Hervé Villechaize

Hervé Villechaize Biography

Hervé Villechaize as Nick Nack

Hervé Villechaize was a French actor and painter born on April 23, 1943, in Nazi-occupied Paris, France. Born with dwarfism due to an endocrine disorder, his father tried unsuccessfully to cure him in several institutions.

At the age of 16, Hervé Villechaize entered the École des Beaux-Arts to study art and became the youngest artist to have his work displayed in the Museum of Paris in 1961.

Villechaize moved the the US in 1964 and initially worked as an artist, painter, and photographer, and then transitioned to acting, starting with Off-Broadway productions including Werner Liepolt’s The Young Master Dante before getting into film.

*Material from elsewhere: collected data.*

(* ===== verification/StoreSpec.v ===== *)
(** Histories of the broker's store and what every one of them guarantees:
    the invariant, permanent revocation, idempotent reservation, exclusive
    claims, the approval deadline and payload pruning. *)

From stdpp Require Import base tactics list strings.
From Stdlib Require Import ZArith Lia Ascii.
From S2P Require Import Prelude PyStr Json JsonFacts Policy Action Store StoreFacts.

Lemma live_row_None {A} (f : A -> option Z) x : live_row f x = true -> f x = None.
Proof. unfold live_row. by destruct (f x). Qed.

(** [to_prop] for the tests the store makes. *)
Ltac store_prop :=
  unfold is_status, by_key in *; to_prop;
  repeat match goal with
  | H : live_row _ _ = true |- _ => apply live_row_None in H
  | H : String.eqb _ _ = true |- _ => apply String.eqb_eq in H
  end.

Section Spec.
Context `{Digest}.

(** Every transaction of a live deployment.  The broker's own calls of
    [update_request] always set a status. *)
Inductive store_op :=
| Admin (o : admin_op)
| Reserve (now : Z) (nonce : string) (k : caller) (correlation_id tool op : string)
    (arguments : json) (reason : option string) (generation : string) (key : json)
| ClaimReceived (now id : Z) (generation : option string) (k : option caller) (digest : option string)
| ClaimApproval (now id : Z) (generation : option string) (state : surface_state) (k : option caller)
| CreateApproval (now id : Z) (surface_ref : string) (expires_at : Z) (digest : option string)
| UpdateRequest (now id : Z) (st : req_status) (result error : option (option string))
| CreateRequest (now : Z) (correlation_id : string) (caller_id : Z) (tool op : string) (st : req_status).

Definition status_fields (st : req_status) (result error : option (option string)) : req_fields :=
  ReqFields (Some st) None result error None None None None.

Definition run_op (o : store_op) (s : store) : store :=
  match o with
  | Admin o => run_admin o s
  | Reserve now nonce k corr tool op args reason gen key =>
      match reserve_action now nonce k corr tool op args reason gen key s with
      | Ok (_, _, _, s') => s' | Raise _ => s end
  | ClaimReceived now id gen k d => (claim_received now id gen k d s).2
  | ClaimApproval now id gen state k => (claim_approval id gen state now k s).2
  | CreateApproval now id ref exp d => committed s (create_approval now id ref exp d s)
  | UpdateRequest now id st result error => update_request now id (status_fields st result error) s
  | CreateRequest now corr c tool op st => committed s (create_request now corr c tool op st s)
  end.

Definition run_ops (os : list store_op) (s : store) : store := foldl (fun s o => run_op o s) s os.

(** *** The invariant is preserved *)

Lemma ok_append_request s row :
  store_ok s -> r_id row = next_id (map r_id (s_requests s)) ->
  In (r_caller_id row) (map c_id (s_callers s)) ->
  (forall r key, In r (s_requests s) -> r_caller_id r = r_caller_id row -> r_key r = Some key ->
     r_key row <> Some key) ->
  (terminal (r_status row) = true -> r_arguments_json row = None /\ r_action_json row = None) ->
  store_ok (with_requests s (s_requests s ++ [row])).
Proof.
  intros Hs Hid Hfk Hkey Hpriv. keep_ok Hs; rewrite ?map_snoc.
  - rewrite Hid. by apply NoDup_snoc_fresh.
  - intros r [Hr | ->]%In_snoc; auto.
  - intros a Ha. apply in_app_iff. auto.
  - intros r1 r2 key [H1 | ->]%In_snoc [H2 | ->]%In_snoc Hc K1 K2; eauto.
    + destruct (Hkey _ _ H1 Hc K1 K2).
    + destruct (Hkey _ _ H2 (eq_sym Hc) K2 K1).
  - intros r [Hr | ->]%In_snoc; auto.
Qed.

Lemma caller_fk id s c : caller_by_id s id = Some c -> In id (map c_id (s_callers s)).
Proof. intros [Hc Hid]%select1_Some. to_prop. subst. by apply in_map. Qed.

Lemma live_caller id k s : _live id k s = true -> exists c, caller_by_id s id = Some c /\ c_revoked_at c = None.
Proof.
  unfold _live. destruct (caller_by_id s id) as [c|]; [|done]. intros Hl. exists c. to_prop.
  unfold live_row in *. by destruct (c_revoked_at c).
Qed.

(** What a reservation that created a row inserted. *)
Lemma reserve_created now nonce k corr tool op args reason gen key s row created conflict s' :
  reserve_action now nonce k corr tool op args reason gen key s = Ok (row, created, conflict, s') ->
  (created = false /\ s' = s /\ In row (s_requests s) /\ r_caller_id row = k_id k
    /\ exists key', key = JStr key' /\ r_key row = Some key')
  \/ (created = true /\ conflict = false /\ s' = with_requests s (s_requests s ++ [row])
      /\ r_id row = next_id (map r_id (s_requests s)) /\ r_status row = received
      /\ r_caller_id row = k_id k /\ _live (k_id k) (Some k) s = true
      /\ validate_idempotency_key key = Ok (r_key row)
      /\ (forall key', r_key row = Some key' -> select1 (by_key (k_id k) key') (s_requests s) = None)).
Proof.
  unfold reserve_action. intros Hr. inv_bind. destruct a1 as [action binding].
  inv_bind. to_prop. destruct (a ≫= _) as [prior|] eqn:Ep.
  - left. inv_bind. simplify_eq. destruct a as [key'|]; [|done]. simpl in Ep.
    apply select1_Some in Ep as [Hin Hk]. unfold by_key in Hk. to_prop.
    repeat (split; [done |]). exists key'. split; [|done].
    unfold validate_idempotency_key in E. destruct key; try done. case_match; by simplify_eq.
  - right. simplify_eq. repeat (split; [done |]). intros key' [= ->]. done.
Qed.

Hervé Villechaize’s film career began with his first film appearance in Chappaqua in 1966, followed by Item 72-D: The Adventures of Spa and Fon in 1969. He went on to appear in several other films including The Gang That Couldn’t Shoot Straight in 1971, Malatesta’s Carnival of Blood in 1973, Crazy Joe in 1974, and Oliver Stone’s first film, Seizure in 1974.

Villechaize’s biggest break came when he was cast as Francesco Sacramanga’s henchman Nick Nack in the Bond film The Man with the Golden Gun in 1974. He starred in a few other films afterwards, notably in Airplane II: The Sequel (1982), but is best known for his starring role in the long running American TV show Fantasy Island (1977-1984).

In the Fantasy Island series, Hervé Villechaize played character Tattoo, Mr. Roarke’s assistant, and his catchphrase “The plane! The plane!” from the show became one of its most memorable lines.

Villechaize also had smaller roles in shows Taxi and played the title role in the Rumpelstiltskin episode of Shelley Duvall’s Faerie Tale Theatre. Hervé Villechaize also recorded a single, Children of the World, with Cleveland International Records in 1980 as a vocalist.

Hervé Villechaize’s struggled with alcohol and depression, which caused him to miss out on numerous acting opportunities. He also experienced deteriorating health, including ulcers and a spastic colon, and came close to dying from pneumonia in 1992.

On September 4th, 1993, after viewing a movie, Villechaize wrote a note and recorded a tape before tragically taking his own life in his backyard. His common-law wife, Kathy Self, found his body and called for medical assistance, but he passed away at the Medical Center of North Hollywood at 3:40 pm. Villechaize was cremated, and his ashes were spread at Point Fermin in Los Angeles.